An international grassroots outreach gives women the courage to admit to having had an abortion. It also gives those mothers the faith to accept the embrace of God’s forgiveness.
Rachel’s Vineyard is a weekend retreat experience for post-abortive women and men.
With the support of a priest and licensed counselor, participants expose layers of emotional pain associated with an abortion, receiving spiritual healing through the process.
Magdalin Leonardo, 43, hid her secret for 18 years. Her life was renewed and the burden of guilt lifted after attending a retreat in 2005.
“It can destroy your soul if you don’t confront it, admit the mistake, pray about it and truly be sorry,” Leonardo said. “I wonder if I had gone through this retreat 10 years ago how my life would be different. Maybe I’d be married, maybe I’d have children.”
In the 30 years since Roe v. Wade legalized abortion, more than 30 million women have had one or more abortions.
The group most affected by abortion is women ages 18-25.
Founded in Philadelphia a decade ago by Theresa Burke, Ph.D., Rachel’s Vineyard strips the veil of isolation away by allowing participants freedom to share their stories in an atmosphere of understanding and acceptance.
It gets to the core issues in a short period of time, but in a way that people feel a tremendous amount of healing.
Fr. Jim Wall, pastor of St. Thomas the Apostle Parish, helped initiate Rachel’s Vineyard in the Phoenix Diocese more than five years ago.
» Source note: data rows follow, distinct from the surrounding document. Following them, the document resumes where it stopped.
Lemma gwp_gsafe {R} (Q : R -> mutex -> Prop) (p : reg R) w : gwp (fun r w' => Q r (Held w')) p w -> gsafe Q p (Held w).
Proof.
  revert w; induction p as [r|e k IH]; intros w; simpl; [done|]. intros (H1 & H2 & Hp & Hk).
  destruct e; try done; (split; [exact Hp|]; intros a w' Hs; apply IH, Hk, Hs).
Qed.

Lemma gsafe_locked {R} (Q : R -> mutex -> Prop) (p : reg R) last :
  (forall w, registered w -> gwp (fun r w' => Q r (Free (Some w'))) p w) -> gsafe Q (locked_reg p) (Free last).
Proof. intros Hp a w Hw. cbn [reg_bind]. apply gsafe_bind, gwp_gsafe. eapply gwp_conseq; [by apply Hp|]. by intros r w' HQ []. Qed.

Lemma gsafe_section {R} (Q : R -> gworld -> Prop) (p : reg R) : (forall w, gwp Q p w) -> method_ok Q (locked_reg p).
Proof. intros Hp last. apply gsafe_locked. intros w _. apply Hp. Qed.

Lemma gsafe_ret {R} (Q : R -> gworld -> Prop) r : (forall w, Q r w) -> method_ok Q (GRet r).
Proof. intros H [w|]; [apply H|done]. Qed.

Section Methods.
Context (backend : Backend).

Lemma repo_single w id o : found w "repo" id o -> ob_Members o = [].
Proof. intros (_ & [= Hk _] & Hv). by apply valid_repo. Qed.

Lemma repair_source_ok source id w : found w "repo" id source -> gwp prepared (repair_source backend source) w.
Proof.
  intros Hs. pose proof (repo_single _ _ _ Hs) as Hm. pose proof (found_owns _ _ _ _ Hs) as Ho. unfold repair_source. apply gwp_bind.
  eapply (gwp_conseq (fun r w' => match r with
    | (o, None) => owns w' o /\ ob_Members o = [] /\ Forall (fun v => v ∈ gw_volumes w') (refs o)
    | (_, Some _) => True end)).
  - assert (ob_NativeRef source ∈ refs source) as Hin by (rewrite refs_single by done; by apply list_elem_of_singleton).
    destruct (bk_PrepareRepository backend); [|destruct (ob_State source != "ready")].
    + eapply (gwp_make _ (PrepareRepository source) source); [done|exact Ho|done|].
      intros [err|] w' Hf Hv Hr; [done|]. split; [by eapply owns_files|]. split; [done|]. rewrite refs_single by done. constructor; [by apply Hr|done].
    + eapply gwp_conseq; [apply resumePrepared_ok; auto with registry|]. intros [o [err|]] w' [Hp Eo]; [done|]. destruct Hp as (Hh & _ & Hv).
      subst o. split; [|done]. apply owns_holds; [|done]. apply validObject_state; [apply Ho|]. intros _. by apply single_ready.
    + apply gwp_leaves; [done|]. intros [err|] Hr; [done|]. split; [done|]. split; [done|]. rewrite refs_single by done. constructor; [by apply Hr|done].
  - intros [o [err|]] w' H; [done|]. destruct H as (Ho' & Hm' & Hv). apply gwp_looks; [apply resolveBranch_looks|]. intros [b|err]; [|done].
    apply gwp_save.
    { eapply owns_refs; [exact Ho'|done|by rewrite refs_excluded, refs_state|]. rewrite validObject_excluded.
      apply validObject_state; [apply Ho'|]. intros _. by apply single_ready. }
   
    intros [err|] w1 _ Hv1 _ Hh; [done|]. split; [by apply Hh|]. split; [done|]. by rewrite refs_excluded, refs_state, Hv1.
Qed.
(* ===== verification/WorkspaceProtocol.v ===== *)
(** * The ownership protocol of an Environment

    What the Workspace service and its collaborators promise each other about
    one Environment name: the entry of the catalog and the native runtimes that
    exist for it form a [slot], and every call moves the slot in a way its
    contract allows.  [run_ok] and [wp] say that a program keeps to its side:
    it moves the slot only under the lifecycle lock of the name, and after each
    call no runtime exists that the catalog does not own.  Other threads may
    meanwhile do anything that leaves the entry alone ([slot_le]).  A runtime that
    disappears without the service having asked for its deletion is entered in a
    log of losses, so that a program can promise to leave the runtimes alone. *)

From S2P Require Import Prelude GoText Core CoreChecks CatalogState Catalog Resources Lifecycle Snapshots Runs Store.
From S2P Require Import LifecycleProofs ReservationProofs WorkspaceModel WorkspaceService.
From Stdlib Require Import Ascii String.
Open Scope string_scope.

(** ** Slots *)

(** The lease and the Environment stored under the name, the native runtimes
    that exist for it, those that were lost so far (removed by something other
    than a deletion the service asked for), and whether its data areas are idle. *)
Record slot := mkSlot {
  sl_lease : option WorkspaceLease;
  sl_env : option Environment;
  sl_refs : gset string;
  sl_lost : list string;
  sl_idle : Prop }.

(** No runtime appears, and one that disappears, [spared] apart, is lost. *)
Definition shrinks_but (spared : gset string) (x y : slot) : Prop :=
  exists gone, sl_lost y = (sl_lost x ++ gone)%list /\ sl_refs y ⊆ sl_refs x /\
    sl_refs x ⊆ sl_refs y ∪ list_to_set gone ∪ spared.
Notation shrinks := (shrinks_but ∅).

#[export] Instance shrinks_preorder : PreOrder shrinks.
Proof.
  split.
  - intros x. exists []. split_and!; [by rewrite app_nil_r|done|set_solver].
  - intros x y z (g & E & H1 & H2) (h & F & H3 & H4). exists (g ++ h)%list.
    rewrite list_to_set_app_L. split_and!; [by rewrite F, E, app_assoc|set_solver..].
Qed.

Lemma shrinks_but_sub spared x y : shrinks_but spared x y -> sl_refs y ⊆ sl_refs x.
Proof. by intros (gone & _ & H & _). Qed.
Lemma store_identifies n environment nonce refs lost flt k k' r a :
  List.length nonce = 16%nat -> settled_disk k -> env_Name environment = n ->
  EnvironmentInstance environment nonce flt k = (k', r) -> answers a r ->
  settled_disk k' /\ keeps_others n (catalog_of k) (catalog_of k') /\
  slot_step n (InstanceOf environment) a (slot_of (catalog_of k) refs lost n) (slot_of (catalog_of k') refs lost n).
Proof.
  intros Hlen Hk <- Hr Ha. destruct (EnvironmentInstance_keeps environment nonce flt k k' r Hk I Hr) as [Hk' _]. split; [done|].
  pose proof (EnvironmentInstance_transition _ _ _ _ _ _ Hlen Hk Hr) as Ht.
  destruct a as [id_|err], r as [id'|e]; simpl in Ha; try done; [subst id'|rewrite Ht; split; [by intros m refs1 lost1 _|done]].
  destruct Ht as (l & Hl & [[-> Hi]|[Hi Hcat]]); [split; [by intros m refs1 lost1 _|left; split; [done|by exists l]]|]. split.
  - apply others_kept_slots; [by apply settled_disk_catalog|]. rewrite Hcat.
    split; [intros m Hm; simpl; by rewrite lookup_insert_ne|by left].
  - right. exists l. rewrite Hcat. simpl. split_and!; [done|done|apply lookup_insert_eq|done|by apply shrinks_natives|].
    intros Hidle l' Hl' a' Ha'. simpl in Hl'. rewrite lookup_insert_eq in Hl'. injection Hl' as <-. by apply (Hidle l).
Qed.
(* ===== verification/WorkspaceScenario.v ===== *)
(** * A concrete run of the Workspace service

    Collaborators that answer every call: the store on a disk without faults, a
    provider that creates one runtime and deletes what it is told to, a Workspace
    provider with one Workspace.  They keep to the contracts, so every state a
    call reaches with them is a state of the system; [drive] computes these
    states. *)

From S2P Require Import Prelude GoText Core CoreChecks CoreProofs CatalogState CatalogChecks Catalog Resources Lifecycle Snapshots Runs.
From S2P Require Import CatalogSpec Settled Transactions LifecycleProofs ReservationProofs Store Scenario.
From S2P Require Import WorkspaceModel WorkspaceService WorkspaceAccess WorkspaceProtocol WorkspaceProofs WorkspaceLifecycle.
From S2P Require Import WorkspaceFrames WorkspaceStore WorkspaceSystem.
From Stdlib Require Import Ascii String.
Open Scope string_scope.

Definition to_answer {A} (r : result A) : answer A := match r with Ok v => inl v | Err e => inr (Plain e) end.

(** [None] when a store reports a missing file, which this one never does. *)
Definition store_call {A} (w : world) (x : disk * result A) : option (answer A * world) :=
  match x.2 with
  | Err ErrNotExist => None
  | r => Some (to_answer r, mkWorld x.1 (w_refs w) (w_lost w))
  end.

Definition set_refs (n : string) (refs : gset string) (w : world) : world :=
  mkWorld (w_disk w) (fun m => if m == n then refs else w_refs w m) (w_lost w).

Definition tools_workspace : Workspace := mkWorkspace "workspace:tools" "/work/tools".
Definition tools_runtime : EnvironmentRuntime := mkRuntime "vm-tools" None zeroBudget.

(** The provider announces its runtime and returns it if the receipt was
    accepted. *)
Definition tools_creation : creation :=
  Receipt tools_runtime (fun err => Returned match err with None => inl tools_runtime | Some e => inr e end).

Definition announced_refs (known : option string * bool) : gset string :=
  match known.1 with Some ref => {[ ref ]} | None => ∅ end.

(** The runtimes after the creation returned: one that was deleted again when
    its receipt was refused. *)
Definition returned_refs (before : list (EnvironmentRuntime * option goerror)) (a : answer EnvironmentRuntime) : gset string :=
  match a, announced before with inl _, (Some ref, true) => {[ ref ]} | _, _ => ∅ end.

Definition handler (n : string) (e : effect) (w : world) : option (reply e * world) :=
  match e as e' return option (reply e' * world) with
  | LockLifecycle _ _ => Some (inl tt, w)
  | UnlockLifecycle _ _ => Some (tt, w)
  | Ask _ q => store_call w (store_read q noFaults (w_disk w))
  | Mutate _ op => store_call w (run op noFaults (w_disk w))
  | Prepare _ lease => store_call w (PrepareEnvironmentResourceDeletion lease noFaults (w_disk w))
  | InstanceOf environment => store_call w (EnvironmentInstance environment (nonce16 5) noFaults (w_disk w))
  | CtxErr => Some (inl tt, w)
  | Now => Some (1000%Z, w)
  | CreateEnvironment _ => Some (inl tools_runtime, set_refs n {[ rt_Ref tools_runtime ]} w)
  | CreateWith _ _ => Some (tools_creation, w)
  | ProviderCallsBack _ before created => Some (tt, set_refs n (announced_refs (announced (before ++ [(created, None)])%list)) w)
  | ProviderReturns _ before a => Some (tt, set_refs n (returned_refs before a) w)
  | DeleteEnvironment _ ref => Some (inl tt, set_refs n (w_refs w n ∖ {[ ref ]}) w)
  | InspectEnvironment _ => Some (inl (mkStatus false EnvironmentRunning), w)
  | StartEnvironment _ | StartEnvironmentWithResources _ _ | StopEnvironment _ | VerifyEnvironmentIdentity _ _ => Some (inl tt, w)
  | SupportsEnvironmentResources => Some (true, w)
  | Resolve _ => Some (inl tools_workspace, w)
  | CallerAuthorizes _ _ | CallerOperates _ _ => Some (inl tt, w)
  | _ => None
  end.

(** ** The collaborators keep to their contracts *)

Lemma set_refs_other n m refs w : m <> n -> entry_at (set_refs n refs w) m = entry_at w m.
Proof. intros H. unfold entry_at, set_refs. simpl. by rewrite bool_decide_eq_false_2. Qed.

Lemma set_refs_entry n refs w : entry_at (set_refs n refs w) n = slot_of (catalog_of (w_disk w)) refs (w_lost w n) n.
Proof. unfold entry_at, set_refs. simpl. by rewrite bool_decide_eq_true_2. Qed.

Lemma collaborates_quietly n e a w :
  settled_disk (w_disk w) -> slot_step n e a (entry_at w n) (entry_at w n) -> answer_contract e a -> collaborates n e a w w.
Proof. intros. by split_and!. Qed.

Lemma collaborates_refs n e a refs w :
  settled_disk (w_disk w) -> slot_step n e a (entry_at w n) (slot_of (catalog_of (w_disk w)) refs (w_lost w n) n) -> answer_contract e a ->
  collaborates n e a w (set_refs n refs w).
Proof.
  intros Hd Hst Ha. split_and!; [done|by rewrite set_refs_entry|done|]. intros m Hm. by rewrite set_refs_other.
Qed.

Lemma stored_stores {A} (op : operation A) w a w' : store_call w (op noFaults (w_disk w)) = Some (a, w') -> stores op a w w'.
Proof.
  unfold store_call. intros H. exists noFaults, (op noFaults (w_disk w)).1, (op noFaults (w_disk w)).2.
  split; [by destruct (op noFaults (w_disk w))|].
  destruct (op noFaults (w_disk w)).2 as [v|[]]; try done; injection H as <- <-; (split; [|done]); try done; (split; [by left|done]).
Qed.

Lemma handler_keeps n e w a w' : settled_disk (w_disk w) -> handler n e w = Some (a, w') -> world_step n e a w w'.
Proof.
  intros Hd. destruct e; simpl; try done; try (by apply stored_stores);
    try (intros [= <- <-]; done);
    try (intros [= <- <-]; by apply collaborates_quietly).
  - intros H. exists (nonce16 5). split; [done|]. by apply stored_stores.
  - intros [= <- <-]. apply collaborates_refs; [done| |done]. split; [done|]. unfold return_contract, only. simpl. set_solver.
  - intros [= <- <-]. apply collaborates_refs; [done| |done]. split; [done|].
    unfold callback_contract, announced_refs, only. destruct (announced _).1; set_solver.
  - intros [= <- <-]. apply collaborates_refs; [done| |done]. split; [done|].
    unfold return_contract, returned_refs, only. destruct a0, (announced before) as [[ref'|] []]; set_solver.
  - intros [= <- <-]. apply collaborates_refs; [done| |done]. split; [|set_solver]. split_and!; [done..| |done].
    exists []. split_and!; simpl; [by rewrite app_nil_r|set_solver|].
    intros x Hx. destruct (decide (x = ref)); set_solver.
Qed.

(** ** Driving one call *)

Fixpoint drive {R} (n : string) (fuel : nat) (p : prog R) (since : option slot) (w : world) : option (prog R * option slot * world) :=
  match fuel, p with
  | S fuel, Do e k =>
    match handler n e w with
    | Some (a, w') => drive n fuel (k a) (next_since n e a w' since) w'
    | None => None
    end
  | _, _ => Some (p, since, w)
  end.

Lemma drive_reachable s n R P fuel : forall (p : prog R) since w p' since' w',
  st_has_resources_idle s = true -> sys_reachable s (w, [mkThread n R P p since]) ->
  drive n fuel p since w = Some (p', since', w') -> sys_reachable s (w', [mkThread n R P p' since']).
Proof.
  induction fuel as [|fuel IH]; intros p since w p' since' w' Hidle Hr Hd; simpl in Hd; [by injection Hd as <- <- <-|].
  destruct p as [r|e k|]; [by injection Hd as <- <- <-| |by injection Hd as <- <- <-].
  destruct (handler n e w) as [[a w1]|] eqn:Eh; [|done]. eapply IH; [done| |exact Hd].
  pose proof (sys_sound s _ Hidle Hr) as Hs. eapply sys_next; [exact Hr|].
  change [mkThread n R P (k a) (next_since n e a w1 since)] with
    (<[0%nat := mkThread n R P (k a) (next_since n e a w1 since)]> [mkThread n R P (Do e k) since]).
  eapply step_call; [done| |eapply handler_keeps; [apply Hs|done]].
  intros Hlock j th Hj _. apply list_lookup_singleton_Some in Hj as [_ <-]. simpl. destruct since as [x0|]; [|done].
  exfalso. pose proof (sound_threads _ _ Hs 0%nat _ eq_refl) as Hwp. simpl in Hwp.
  destruct (Hwp (Some (x0, entry_at w n))) as (Hp & _ & _); [by split|by eapply sound_good|].
  apply andb_true_iff in Hlock as [Hl _]. by destruct e; simpl in *; try done; rewrite Hl in Hp.
Qed.

(** A new service starts a call where the last one was stopped. *)
Lemma method_reachable s n R P p w ts :
  sys_reachable s (w, ts) -> method s n R P p -> sys_reachable s (w, [mkThread n R P p None]).
Proof.
  intros Hr Hm. eapply (sys_next s (w, [])); [eapply sys_next; [exact Hr|apply step_crash]|]. by apply (step_start s w []).
Qed.

(** ** One creation and one deletion *)

Definition tools_service : WorkspaceService := {|
  rt_has_receipt := true; rt_has_snapshot_creation := false; rt_has_archive := false; rt_has_inspect := true; rt_has_stop := true;
  rt_has_start := true; rt_has_start_resources := false; rt_has_verify := true; rt_has_supports := false; rt_has_stream := false;
  rt_has_shell := false; rt_has_publish := false; rt_has_commit := false; rt_has_snapshots := false; rt_has_snapshot_image := false;
  rt_has_snapshot_inspect := false; rt_has_restore := false;
  st_has_resources := true; st_has_snapshot_creation := false; st_has_saved_resources := false; st_has_resource_catalog := true;
  st_has_owned_cleanup := true; st_has_resources_idle := true; st_has_snapshot_idle := true; st_has_instance := true;
  st_has_leases := true; st_has_environments := true; st_has_managed := true; st_has_snapshots := true; st_has_get_snapshot := true;
  st_has_list_snapshots := true; st_has_snapshot_image := false; st_has_restores := true;
  pv_has_list := false; pv_has_delete := false;
  environmentResources := None; has_selectEnvironmentResources := false; has_defaultResource := false;
  has_deleteWorkspaceResource := false; has_checkSnapshotName := false |}.

Definition tools_spec : EnvironmentSpec :=
  mkSpec false false "" "" "" "" None false "" zeroRef "tools" "/work/tools" "" "" zeroBudget.

Definition empty_world : world := mkWorld emptyDisk (fun _ => ∅) (fun _ => []).

Definition create_run (fuel : nat) := drive "tools" fuel (Create tools_service (nonce16 1) tools_spec) None empty_world.

(** The program has come to the release of the lock of the name. *)
Definition releasing {R} (n : string) (p : prog R) : bool := match p with Do e _ => is_unlock n e | _ => false end.

Lemma empty_reachable s : sys_reachable s (empty_world, []).
Proof. apply sys_initial; [|done]. repeat split; [by left|done]. Qed.

Lemma create_run_reachable fuel p since w :
  create_run fuel = Some (p, since, w) ->
  sys_reachable tools_service (w, [mkThread "tools" (answer Environment) create_outcome p since]).
Proof.
  intros H. eapply drive_reachable; [done| |exact H]. eapply method_reachable; [apply empty_reachable|]. by apply MCreate.
Qed.

Definition created_world : world := match create_run 20 with Some (_, _, w) => w | None => empty_world end.

Lemma created_reachable : exists ts, sys_reachable tools_service (created_world, ts).
Proof.
  unfold created_world. destruct (create_run 20) as [[[p since] w]|] eqn:E; [|by exists []; apply empty_reachable].
  eexists. by eapply create_run_reachable.
Qed.

Definition later_run {R} (fuel : nat) (p : prog R) := drive "tools" fuel p None created_world.

Lemma later_run_reachable {R} (P : slot -> R -> slot -> Prop) p fuel p' since w :
  method tools_service "tools" R P p -> later_run fuel p = Some (p', since, w) ->
  sys_reachable tools_service (w, [mkThread "tools" R P p' since]).
Proof.
  intros Hm H. destruct created_reachable as [ts Hts]. eapply drive_reachable; [done| |exact H]. by eapply method_reachable.
Qed.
A key element of the retreat is having a priest accessible for sacraments and Mass.
The sacrament of confession can be a difficult but necessary process for healing.
“We never downplay the severity of an abortion. You have to acknowledge it, but God’s love and mercy are greater than that,” Fr. Wall said.
Team members take a retreat before helping others.
“Even if team members are not post-abortive, we’ve all aborted God’s will in our life at some point and because of that, anyone can enter into scriptural meditations,” said Nikki Westby, a Phoenix-based licensed professional counselor. “It’s a beautiful role to have, to be able to carry a woman’s or man’s heart that is in pain.”
One of the most poignant elements of the weekend centers around meditative readings taken from the Bible.
The “Living Scriptures” is a dramatized meditation of scriptural events that incorporates traditional Catholic symbols, gestures and signs to make spiritual realities more tangible.
“I knew the minute I left the retreat I wanted to be involved,” Leonardo said. “It’s like a transformation. You can see a visible change. I’m proof of it.”
Mike Phelan, diocesan director of Marriage and Respect Life Issues, said his office receives several calls a month for referrals to post-abortion healing groups.
Rachel’s Vineyard begins the healing cycle by first addressing the levels of trauma experienced by those who have had or were associated with an abortion.
Oftentimes the stress manifests through self-destructive behaviors like self-mutilation, chemical dependency, substance abuse or eating disorders.
“We often think of trauma as being war or a car accident, but abortion is trauma. It changes the brain and we need to recognize that, and we need help to get back to normal,” Westby said.